|Authors||Ronnekleiv-Kelly SM, Burkhart RA, Pawlik TM|
|Journal||Surg Oncol Volume: 25 Issue: 3 Pages: 190-9|
|Publish Date||2016 Sep|
Metastatic disease ultimately occurs in approximately 50-70% of patients presenting with colorectal cancer. In patients with advanced disease, there is significant variability in individual patient outcomes. To improve understanding of tumor behavior, markers such as KRAS and BRAF mutation status are increasingly utilized. Additionally, newer surrogates of tumor biology, such as telomerase activity and the prevalence of circulating tumor cells and circulating tumor DNA, have generated increasing interest due to clinical potential. While the extent to which these newer markers can predict outcome and guide therapy is yet to be determined, KRAS mutation status is currently used to guide systemic therapy in selected patients.

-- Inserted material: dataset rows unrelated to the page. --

Lemma run_configuration_witness :
  exists run w',
    main mixed_folder_env "in" (Some "medium") initial_world = (Ok (Some run), w') /\
    run_files run = ["in/a.mp4"; "in/c.WAV"] /\
    run_model run = "medium" /\
    run_output_folder run = "/work/2025-01-01_00-00-00_medium".
Proof.
  assert (E : exists run w',
             main mixed_folder_env "in" (Some "medium") initial_world =
               (Ok (Some run), w'))
    by (do 2 eexists; vm_compute; reflexivity).
  destruct E as (run & w' & E).
  destruct (run_configuration _ _ _ _ _ _ E) as (Hf & _ & Ho & Hm & _).
  exists run, w'. split; [exact E|]. split; [exact Hf|].
  assert (M : run_model run = "medium") by (apply (Hm "medium"); [reflexivity|discriminate]).
  split; [exact M|]. rewrite Ho, M. reflexivity.
Defined.



Lemma unreadable_hotwords_stop_the_run_witness :
  read_hotwords locked_hotwords_env "hotwords.txt" initial_world =
    (Raise permission_denied, initial_world) /\
  engine_log (snd (main locked_hotwords_env "in" None initial_world)) = [] /\
  fs (snd (main locked_hotwords_env "in" None initial_world)) = [].
Proof.
  destruct (unreadable_hotwords_stop_the_run locked_hotwords_env permission_denied
              eq_refl eq_refl) as (R & M).
  split; [apply R|].
  destruct (M "in" None initial_world
              (fst (main locked_hotwords_env "in" None initial_world))
              (snd (main locked_hotwords_env "in" None initial_world))
              (surjective_pairing _)) as (_ & He & Hf).
  split; [exact He|exact Hf].
Defined.

Lemma without_torch_everything_runs_on_cpu_witness :
  exists calls,
    engine_log (snd (main no_torch_env "in" None initial_world)) = calls /\
    Forall (fun c => ec_device c = "cpu") calls.
Proof.
  destruct (without_torch_everything_runs_on_cpu no_torch_env "in" None initial_world
              (fst (main no_torch_env "in" None initial_world))
              (snd (main no_torch_env "in" None initial_world)))
    as ((calls & E & F) & _).
  - intros k. exists no_torch. split; reflexivity.
  - apply surjective_pairing.
  - exists calls. split; [exact E|exact F].
Defined.

Lemma every_record_is_reported_witness :
  PyStr.contains ("Путь: in/talk.wav" ++ nl)
    (info_document None [example_processed] [] "small" (50 # 1) example_system_info [])
  = true.
Proof.
  apply (proj1 (every_record_is_reported None [example_processed] [] "small" (50 # 1)
                  example_system_info []) example_processed).
  left. reflexivity.
Defined.

End FurtherScenarios.
(** * Lunaria: the tracked-commit resolver and the per-file history walker

    A shallow embedding of [findLatestTrackedCommit] and of the class
    [LunariaGitInstance] (constructor, [getFileLatestChanges], [cache]),
    together with the parts of the JavaScript runtime and of the libraries
    they call: [Array.prototype.find], [String.prototype.split],
    [Array.prototype.join], [RegExp] (a fragment of the pattern syntax),
    [picomatch.isMatch] (an interface), and [simple-git]'s [log] (an
    interface, plus a linear-history model of [git log]).

    Strings are sequences of code units; the development is about text in
    the ASCII range, where a code unit is one [ascii]. *)

From Stdlib Require Import String Ascii List ZArith Bool Lia.
From stdpp Require Import gmap strings.
Import ListNotations.

(** ** JavaScript runtime *)

Module JS.

(** What a call can throw. [SyntaxError] and [TypeError] are JavaScript's;
    [GitError] is the rejection of simple-git's promise when the [git]
    process fails. [NotModelled] is not an exception of the program: the
    pattern compiler below covers a fragment of the pattern syntax and
    answers [NotModelled] beyond it. *)
Inductive Exception : Type :=
| SyntaxError
| TypeError
| GitError
| NotModelled.

(** A completion: a value, or an exception on its way up the stack. *)
Inductive Exc (A : Type) : Type :=
| Ok (a : A)
| Throw (e : Exception).
Arguments Ok {A} a.
Arguments Throw {A} e.
(** * CAIP code_analysis: address frequency counter and contract-address list

  A shallow embedding of the two command-line tools under
  [code_analysis/]:

  - [get_address_freq.cpp] counts how often every address occurs in the
    two columns of [./filtered_address.csv];
  - [read_data.cpp] collects the distinct first-column addresses of
    [./ContractInfo_queYixie/ContractInfo_queHenduo.csv].

  Machine model (LP64): [int] is 32 bits and signed, [std::size_t] is 64
  bits and unsigned.  Unsigned arithmetic wraps; a conversion of a size_t
  to [int] keeps the low 32 bits (what C++20 prescribes and compilers did
  before); signed overflow is undefined behaviour and is an outcome of
  its own, and so is an exception that leaves [main].

  A run reads from a file system, a finite map from paths to contents,
  and yields the trace of what it prints and writes together with its
  exit status.  The iteration order of the unordered containers is a
  parameter of the programs: the language leaves it unspecified, and the
  statements hold for every order that visits each entry once.

  Definitions come first: the C++ operations the programs use, the two
  programs, and the vocabulary of the statements.  The proofs follow. *)

From Stdlib Require Import ZArith Lia Ascii.
From Stdlib Require String.
From stdpp Require Import base option list gmap strings pretty sorting.

Local Open Scope Z_scope.

(** ** The parts of C++ the two programs use *)

Module Cxx.

(** How a computation ends. *)
Inductive outcome (A : Type) : Type :=
| Done (a : A)           (* ran to its end *)
| OutOfRange             (* std::out_of_range left main: std::terminate *)
| SignedOverflow         (* an int computation left [INT_MIN, INT_MAX] *)
| OutOfFuel.             (* the loop bound of the model was too small *)
Arguments Done {A} a.
Arguments OutOfRange {A}.
Arguments SignedOverflow {A}.
Arguments OutOfFuel {A}.

#[global] Instance outcome_ret : MRet outcome := @Done.
#[global] Instance outcome_bind : MBind outcome := λ A B f x,
  match x with
  | Done a => f a
  | OutOfRange => OutOfRange
  | SignedOverflow => SignedOverflow
  | OutOfFuel => OutOfFuel
  end.

(** *** int and size_t *)

Definition INT_MAX : Z := 2147483647.
Definition INT_MIN : Z := -2147483648.
Definition SIZE_MAX : Z := 18446744073709551615.

(** [static_cast<size_t>(z)] and the result of size_t arithmetic. *)
Definition to_size_t (z : Z) : Z := z mod (SIZE_MAX + 1).

(** [int x = z] for a size_t [z]: the low 32 bits, read as signed. *)
Definition to_int (z : Z) : Z := (z - INT_MIN) mod 4294967296 + INT_MIN.

(** [a + b] on int. *)
Definition int_add (a b : Z) : outcome Z :=
  let r := a + b in
  if (INT_MIN <=? r) && (r <=? INT_MAX) then Done r else SignedOverflow.

(** [a - b] on size_t. *)
Definition size_sub (a b : Z) : Z := to_size_t (a - b).

(** *** std::string *)

Definition npos : Z := SIZE_MAX.

Definition string_size (s : string) : Z := Z.of_nat (String.length s).

Fixpoint index_of (c : ascii) (s : string) : option nat :=
  match s with
  | EmptyString => None
  | String a r => if decide (a = c) then Some O else S <$> index_of c r
  end.

(** [s.find_first_of(c)]: the index of the first [c], or [npos]. *)
Definition find_first_of (s : string) (c : ascii) : Z :=
  match index_of c s with
  | Some i => Z.of_nat i
  | None => npos
  end.

Fixpoint str_take (n : nat) (s : string) : string :=
  match n, s with
  | S n', String a r => String a (str_take n' r)
  | _, _ => EmptyString
  end.

Fixpoint str_drop (n : nat) (s : string) : string :=
  match n, s with
  | S n', String _ r => str_drop n' r
  | _, _ => s
  end.

Arguments str_take : simpl nomatch.
Arguments str_drop : simpl nomatch.
Lemma fraction (n : Z) :
  Z.abs n < Z.pos c ->
  let f := div (ofInt n) (ofInt (Z.pos c)) in
  (0 <= n -> Qle (inject_Z 0) f /\ Qle f (dyadic (2 ^ s - 1) s))
  /\ (n <= 0 -> Qle (dyadic (- (2 ^ s - 1)) s) f /\ Qle f (inject_Z 0)).
Proof.
  intros Hn f. pose proof pow_s as P.
  change (2 ^ 53) with (2 * 2 ^ 52) in *.
  assert (E : f = round (Qmake (n * 1) (1 * c))).
  { unfold f, div. rewrite !ofInt_exact by (change (2 ^ 53) with (2 * 2 ^ 52); lia).
    reflexivity. }
  rewrite E. split; intros H0; split.
  - apply (@round_ge _ 0 0); [lia | reflexivity|].
    unfold Qle, dyadic. cbn [Qnum Qden]. lia.
  - apply round_le; [lia | change (2 ^ 53) with (2 * 2 ^ 52); lia|].
    unfold Qle, dyadic. cbn [Qnum Qden Pos.mul].
    rewrite den_dyadic by lia. nia.
  - apply round_ge; [lia | change (2 ^ 53) with (2 * 2 ^ 52); lia|].
    unfold Qle, dyadic. cbn [Qnum Qden Pos.mul].
    rewrite den_dyadic by lia. nia.
  - apply (@round_le _ 0 0); [lia | reflexivity|].
    unfold Qle, dyadic. cbn [Qnum Qden]. lia.
Qed.

(** The whole part comes out, or the next integer away from zero. *)
Lemma whole_near (h n : Z) :
  Z.abs h + 1 < 2 ^ 53 -> Z.abs n < Z.pos c ->
  (0 <= h -> 0 <= n -> h <= toInt (wholeOf (Z.pos c) h n) <= h + 1)
  /\ (h <= 0 -> n <= 0 -> h - 1 <= toInt (wholeOf (Z.pos c) h n) <= h).
Proof.
  intros Hh Hn. pose proof pow_s as P.
  destruct (@fraction n Hn) as [Fp Fn].
  unfold wholeOf, add. rewrite (ofInt_exact h) by lia.
  set (f := div (ofInt n) (ofInt (Z.pos c))) in *.
  split; intros H0 N0.
  - destruct (Fp N0) as [F0 F1]. split.
    + apply toInt_ge. apply (@round_ge _ h 0); [lia | lia|].
      unfold Qle, dyadic in *. cbn [Qplus inject_Z Qnum Qden Pos.mul] in *.
      lia.
    + apply toInt_le. apply (@round_le _ (h + 1) 0); [lia | lia|].
      unfold Qle, dyadic in *. cbn [Qplus inject_Z Qnum Qden Pos.mul] in *.
      rewrite den_dyadic in F1 by lia.
      change (Z.pos (Z.to_pos (2 ^ 0))) with 1.
      pose proof (Pos2Z.is_pos (Qden f)). nia.
  - destruct (Fn N0) as [F1 F0]. split.
    + apply toInt_ge. apply (@round_ge _ (h - 1) 0); [lia | lia|].
      unfold Qle, dyadic in *. cbn [Qplus inject_Z Qnum Qden Pos.mul] in *.
      rewrite den_dyadic in F1 by lia.
      change (Z.pos (Z.to_pos (2 ^ 0))) with 1.
      pose proof (Pos2Z.is_pos (Qden f)). nia.
    + apply toInt_le. apply (@round_le _ h 0); [lia | lia|].
      unfold Qle, dyadic in *. cbn [Qplus inject_Z Qnum Qden Pos.mul] in *.
      lia.
Qed.

(** Below [2^(53-s)] the whole part comes out. *)
Lemma whole_exact (h n : Z) :
  (Z.abs h + 1) * 2 ^ s <= 2 ^ 53 -> Z.abs n < Z.pos c ->
  (0 <= h -> 0 <= n -> toInt (wholeOf (Z.pos c) h n) = h)
  /\ (h <= 0 -> n <= 0 -> toInt (wholeOf (Z.pos c) h n) = h).
Proof.
  intros Hh Hn. pose proof pow_s as P.
  assert (Hh' : Z.abs h + 1 < 2 ^ 53 \/ (s = 0 /\ Z.abs h + 1 = 2 ^ 53)).
  { destruct (Z.eq_dec s 0) as [->|Hs0].
    - rewrite Z.pow_0_r in Hh. lia.
    - left. assert (2 <= 2 ^ s).
      { change 2 with (2 ^ 1) at 1. apply Z.pow_le_mono_r; lia. }
      nia. }
  destruct (@fraction n Hn) as [Fp Fn].
  unfold wholeOf, add.
  assert (Eh : ofInt h = inject_Z h) by (apply ofInt_exact; lia).
  rewrite Eh.
  set (f := div (ofInt n) (ofInt (Z.pos c))) in *.
  split; intros H0 N0.
  - destruct (Fp N0) as [F0 F1].
    assert (Hlo : h <= toInt (round (Qplus (inject_Z h) f))).
    { apply toInt_ge. apply (@round_ge _ h 0); [lia | lia|].
      unfold Qle, dyadic in *. cbn [Qplus inject_Z Qnum Qden Pos.mul] in *.
      lia. }
    assert (Hhi : toInt (round (Qplus (inject_Z h) f)) < h + 1).
    { apply (@toInt_lt _ ((h + 1) * 2 ^ s - 1) s); [lia| |lia|lia].
      apply round_le; [lia | lia|].
      unfold Qle, dyadic in *. cbn [Qplus inject_Z Qnum Qden Pos.mul] in *.
      rewrite den_dyadic in * by lia.
      pose proof (Pos2Z.is_pos (Qden f)). nia. }
    lia.
  - destruct (Fn N0) as [F1 F0].
    assert (Hhi : toInt (round (Qplus (inject_Z h) f)) <= h).
    { apply toInt_le. apply (@round_le _ h 0); [lia | lia|].
      unfold Qle, dyadic in *. cbn [Qplus inject_Z Qnum Qden Pos.mul] in *.
      lia. }
    assert (Hlo : h - 1 < toInt (round (Qplus (inject_Z h) f))).
    { apply (@toInt_gt _ ((h - 1) * 2 ^ s + 1) s); [lia| |lia|lia].
      apply round_ge; [lia | lia|].
      unfold Qle, dyadic in *. cbn [Qplus inject_Z Qnum Qden Pos.mul] in *.
      rewrite den_dyadic in * by lia.
      pose proof (Pos2Z.is_pos (Qden f)). nia. }
    lia.
Qed.

End Whole.

End FloatFacts.

(** ** Relative times and cadence *)
Module RelativeTimeFacts.
Import time RelativeTime.

Lemma quot_ltb (d m k : Z) :
  0 < m -> 0 < k -> (Z.quot d m <? k) = (d <? k * m).
Proof.
  intros Hm Hk.
  pose proof (Z.quot_rem' d m) as E.
  pose proof (Z.rem_bound_abs d m ltac:(lia)) as B.
  destruct (Z.ltb_spec (Z.quot d m) k), (Z.ltb_spec d (k * m));
    try reflexivity; exfalso.
  - pose proof (Z.rem_bound_pos d m ltac:(nia) Hm). nia.
  - destruct (Z_lt_le_dec d 0).
    + nia.
    + pose proof (Z.rem_bound_pos d m ltac:(lia) Hm). nia.
Qed.

Lemma wrap_small (x : Z) :
  minDuration <= x <= maxDuration -> wrap x = x.
Proof.
  unfold wrap, minDuration, maxDuration. intros H.
  rewrite Z.mod_small; lia.
Qed.

Lemma Sub_range (t u : Time) : minDuration <= Sub t u <= maxDuration.
Proof.
  unfold Sub.
  destruct (Z.ltb_spec (t - u) minDuration);
    [|destruct (Z.ltb_spec maxDuration (t - u))];
    unfold minDuration, maxDuration in *; lia.
Qed.

Lemma wrap_range (x : Z) : minDuration <= wrap x <= maxDuration.
Proof.
  unfold wrap, minDuration, maxDuration.
  pose proof (Z.mod_pos_bound (x + 2 ^ 63) (2 ^ 64) ltac:(lia)). lia.
Qed.

Lemma totalDurationOf_range (validEntries : list ChangelogEntry.t)
  (totalDuration : Duration) :
  minDuration <= totalDuration <= maxDuration ->
  minDuration <= totalDurationOf validEntries totalDuration <= maxDuration.
Proof.
  revert totalDuration.
  induction validEntries as [|a rest IH]; intros acc H; [exact H|].
  destruct rest as [|b rest]; [exact H|].
  cbn [totalDurationOf]. apply IH. apply wrap_range.
Qed.

Lemma avgInterval_range (entries : list ChangelogEntry.t) (avg : Duration) :
  avgInterval entries = Some avg -> minDuration <= avg <= maxDuration.
Proof.
  unfold avgInterval. cbv zeta.
  destruct (Z.ltb_spec (Z.of_nat (List.length (validEntriesFrom entries []))) 2)
    as [H|H]; [discriminate|].
  intros E. injection E as <-.
  pose proof (@totalDurationOf_range (validEntriesFrom entries []) 0
                ltac:(unfold minDuration, maxDuration; lia)) as Hr.
  unfold div.
  set (total := totalDurationOf _ _) in *.
  set (k := Z.of_nat _ - 1). assert (Hk : 1 <= k) by (unfold k; lia).
  clearbody total k.
  assert (Hq : forall a, 0 <= a -> 0 <= Z.quot a k <= a).
  { intros a Ha. split; [apply Z.quot_pos; lia|].
    rewrite <- (Z.quot_1_r a) at 2. apply Z.quot_le_compat_l; lia. }
  unfold minDuration, maxDuration in *.
  destruct (Z_lt_le_dec total 0).
  - specialize (Hq (- total) ltac:(lia)).
    rewrite Z.quot_opp_l in Hq by lia. lia.
  - specialize (Hq total ltac:(lia)). lia.
Qed.

(** *** Hours and minutes through [float64] *)

Lemma Hours_whole (d : Duration) :
  time.Hours d
  = Floats.wholeOf (Z.pos 3600000000000) (Z.quot d Hour) (Z.rem d Hour).
Proof. reflexivity. Qed.

Lemma Minutes_whole (d : Duration) :
  time.Minutes d
  = Floats.wholeOf (Z.pos 60000000000) (Z.quot d Minute) (Z.rem d Minute).
Proof. reflexivity. Qed.

Lemma quot_rem_signs (d m : Z) :
  0 < m ->
  Z.abs (Z.rem d m) < m
  /\ Z.abs (Z.quot d m) * m <= Z.abs d
  /\ (0 <= d -> 0 <= Z.quot d m /\ 0 <= Z.rem d m)
  /\ (d <= 0 -> Z.quot d m <= 0 /\ Z.rem d m <= 0).
Proof.
  intros Hm.
  pose proof (Z.quot_rem' d m) as E.
  pose proof (Z.rem_bound_abs d m ltac:(lia)) as B.
  destruct (Z_lt_le_dec d 0) as [Hd|Hd].
  - pose proof (Z.rem_nonpos d m ltac:(lia) ltac:(lia)) as R.
    pose proof (Z.quot_opp_l d m ltac:(lia)) as Q.
    pose proof (Z.quot_pos (- d) m ltac:(lia) Hm) as P.
    repeat split; try lia; nia.
  - pose proof (Z.rem_bound_pos d m Hd Hm) as R.
    pose proof (Z.quot_pos d m Hd Hm) as P.
    repeat split; try lia; nia.
Qed.

(** [int(d.Hours())] is the whole number of hours in [d], or the next
    integer away from zero. *)
Lemma intHours_near (d : Duration) :
  minDuration <= d <= maxDuration ->
  (0 <= d -> Z.quot d Hour <= intHours d <= Z.quot d Hour + 1)
  /\ (d <= 0 -> Z.quot d Hour - 1 <= intHours d <= Z.quot d Hour).
Proof.
  intros Hr. unfold intHours. rewrite Hours_whole.
  assert (Hh : 0 < Hour) by (unfold Hour, Minute, Second; lia).
  destruct (quot_rem_signs d Hh) as (Hn & Hq & Hp & Hm).
  destruct (@FloatFacts.whole_near 3600000000000 42 ltac:(lia)
              ltac:(intros C; discriminate C) (Z.quot d Hour) (Z.rem d Hour))
    as [Wp Wn].
  - unfold minDuration, maxDuration, Hour, Minute, Second in *. lia.
  - exact Hn.
  - split; intros H0.
    + destruct (Hp H0). apply Wp; assumption.
    + destruct (Hm H0). apply Wn; assumption.
Qed.
(** * Fault scoring, dispatcher and dashboards of the turbine app

    A shallow embedding of [src/services/api.ts] (the rule-based scoring
    function [mockPrediction], the remote-first dispatcher
    [turbineApi.predict] and the other calls of [turbineApi]), of
    [src/components/RealTimeDashboard.tsx] (the sampling cycle, the
    bounded prediction history, its CSV export and the start/stop
    handlers of the sampling loop), of [handlePredict] in
    [src/pages/Dashboard.tsx], of the impact levels of
    [src/components/ExplainableAI.tsx] and of the sample data and the
    upload of [src/components/DataUploader.tsx], followed by the
    properties the specification states about them and by further
    properties of the code.

    JavaScript numbers are IEEE 754 binary64 values.  They are modelled by
    the executable specification of the Standard Library
    ([Floats.SpecFloat], precision 53, maximal exponent 1024), so that sums
    such as [0.2 + 0.1] are rounded here exactly as they are at run time. *)

From Stdlib Require Import ZArith NArith List Bool String Ascii Lia Decimal DecimalString.
From Stdlib Require Import Floats.SpecFloat.
Import ListNotations.

Set Implicit Arguments.

(* ================================================================== *)
(** * JavaScript numbers *)
(* ================================================================== *)

Module JS.

Definition number := spec_float.

Definition prec : Z := 53.
Definition emax : Z := 1024.

Definition NaN : number := S754_nan.
Definition Infinity : number := S754_infinity false.

(** The Number value of an integer (exact up to 2^53). *)
Definition of_Z (z : Z) : number := binary_normalize prec emax z 0 false.

(** The Number value of the decimal literal [n / d]: the literal denotes
    the double nearest to its mathematical value, which the correctly
    rounded quotient of the two exactly represented integers is. *)
Definition lit (n d : Z) : number := SFdiv prec emax (of_Z n) (of_Z d).

Definition of_decimal (x : Number.number) : option spec_float :=
  match x with
  | Number.Decimal (Decimal.Decimal i f) =>
      Some (lit (Z.of_int (Decimal.app_int i f))
                (10 ^ Z.of_nat (Decimal.nb_digits f)))
  | _ => None
  end.
(** * pdf-to-pptx: the AI-assisted slide reconstruction pipeline

    A shallow embedding of [converter/pdf_to_pptx.py]: the content extractor
    ([analyze_slide_with_gemini]), colour resolution ([hex_to_rgb]), the slide
    reconstructor ([create_slide_from_ai_data]) and the page loop of the
    driver ([create_pptx_from_pdf_with_ai]).

    Python values are modelled as the interpreter has them: a [str] is a list
    of Unicode code points, an [int] is a [Z], a [float] is an IEEE binary64
    number ([spec_float] at precision 53), the result of [json.loads] is a
    tree of such values, and an operation that may raise returns a [result].

    The collaborators of the program stay outside. [json.loads] and the
    model service are parameters of the extractor and the driver; a rendered
    page is named by the page and the settings of its rendering; of the
    presentation writer, the shapes, paragraphs and runs it is asked to
    create are recorded, together with the checks it makes on the values
    assigned to a colour, a paragraph level and a bold or italic flag.
    Printing, the saving of the file and the choice between this path and
    the image-only path are not part of the model. *)

From Stdlib Require Import ZArith NArith List String Ascii Bool Lia SpecFloat.
From Stdlib Require Import Sorted.
Import ListNotations.
Open Scope Z_scope.

(* ================================================================== *)
(** * Python strings *)
(* ================================================================== *)

Module Py.

Local Open Scope N_scope.

(** A character is a Unicode code point; a [str] is a sequence of them. *)
Definition char := N.
Definition pystr := list char.

(** An ASCII literal as a [pystr]. *)
Definition str (s : string) : pystr := map N_of_ascii (list_ascii_of_string s).

Definition bullet_glyph : char := 8226.   (* U+2022 *)
Definition newline : char := 10.

Definition char_in (c : char) (set : pystr) : bool :=
  existsb (N.eqb c) set.

Fixpoint str_eqb (a b : pystr) : bool :=
  match a, b with
  | [], [] => true
  | x :: a', y :: b' => (x =? y) && str_eqb a' b'
  | _, _ => false
  end.

(** [str.isspace] on one character: the characters [str.strip()] removes. *)
Definition isspace (c : char) : bool :=
  ((9 <=? c) && (c <=? 13)) || ((28 <=? c) && (c <=? 32))
  || (c =? 133) || (c =? 160) || (c =? 5760)
  || ((8192 <=? c) && (c <=? 8202))
  || (c =? 8232) || (c =? 8233) || (c =? 8239) || (c =? 8287) || (c =? 12288).

(** [s.lstrip(chars)], [s.rstrip(chars)] and [s.strip(chars)], with the set
    of characters given as a predicate. *)
Fixpoint lstrip_by (p : char -> bool) (s : pystr) : pystr :=
  match s with
  | c :: s' => if p c then lstrip_by p s' else s
  | [] => []
  end.

Definition rstrip_by (p : char -> bool) (s : pystr) : pystr :=
  rev (lstrip_by p (rev s)).

Definition strip_by (p : char -> bool) (s : pystr) : pystr :=
  rstrip_by p (lstrip_by p s).

Definition strip (s : pystr) : pystr := strip_by isspace s.
Definition lstrip_chars (chars s : pystr) : pystr :=
  lstrip_by (fun c => char_in c chars) s.

Fixpoint startswith (s prefix : pystr) : bool :=
  match prefix, s with
  | [], _ => true
  | p :: prefix', c :: s' => (c =? p) && startswith s' prefix'
  | _ :: _, [] => false
  end.

Definition endswith (s suffix : pystr) : bool :=
  startswith (rev s) (rev suffix).

(** [needle in haystack]. *)
Fixpoint contains (haystack needle : pystr) : bool :=
  startswith haystack needle ||
  match haystack with
  | [] => false
  | _ :: h' => contains h' needle
  end.
(** * concept02: the schedule controller and its toggle protocol

    A shallow embedding of [pkg/controller] (the schedule parser, the
    time-range test, the reconciliation loop, [ToggleDeployment] and
    [AttemptToggleDeployment]) and of the scaling and readiness handlers
    of [internal/service], followed by the properties of the specification
    that were checked against them and by further properties of the code.

    Go values are modelled as follows.
    - [string] is a byte string: Rocq's [string] (a list of [ascii]).
    - [map[string]string] is [option (gmap string string)]: [None] is the
      nil map, which can be read and deleted from but not assigned to.
    - [*int32] is [option Z]: [None] is the nil pointer.
    - a function returning [(T, error)] returns a [result T]; a run-time
      panic is the third constructor of [result].
    - the cluster API reached through [kubernetes.Interface] is an explicit
      state, [Clientset], threaded through every call. *)

From Stdlib Require Import ZArith Lia List Ascii String.
From stdpp Require Import base option gmap strings list.

Local Open Scope Z_scope.

(** ** Errors, panics and results *)

Inductive error : Type :=
  | ErrMissingAnnotation (key : string)   (* fmt.Errorf("could not find %s annotation", key) *)
  | ErrTimeParse (value : string)         (* *time.ParseError, carrying the parsed text *)
  | ErrAtoi (value : string)              (* *strconv.NumError *)
  | ErrNotFound                           (* API status error, reason NotFound *)
  | ErrConflict                           (* API status error, reason Conflict *)
  | ErrApi (msg : string)                 (* any other API error *)
  | ErrJson (msg : string)                (* a decoding error of encoding/json *)
  | ErrGetFailed (cause : error)          (* fmt.Errorf("Failed to get latest version of Deployment: %v", cause) *)
  | ErrUpdateFailed (cause : error).      (* fmt.Errorf("Update failed: %v", cause) *)

Inductive panic : Type :=
  | IndexOutOfRange (index : nat) (len : nat)
  | NilMapAssignment
  | NilDereference.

Furthermore, advances in our understanding of various tumorigenic pathways (such as the mitogen activated protein kinase pathway) have enabled newer targeted agents, including BRAF inhibitors. Interestingly, although inhibition of BRAF in patients has not translated into improved outcomes, characterization of BRAF mutations led to an association with microsatellite instability. A unique histologic characteristic of certain tumors in patients with microsatellite instability is the infiltration by lymphocytes at the tumor-stromal interface. This feature highlights the biology of the tumor in its microenvironment and underlies the efficacy of the programmed-death inhibitor, pembrolizumab, in patients with microsatellite unstable metastatic colorectal cancer. With an increasing number of prognostic markers and therapeutic options in metastatic colorectal cancer, the multidisciplinary approach becomes critical for appropriate treatment decisions.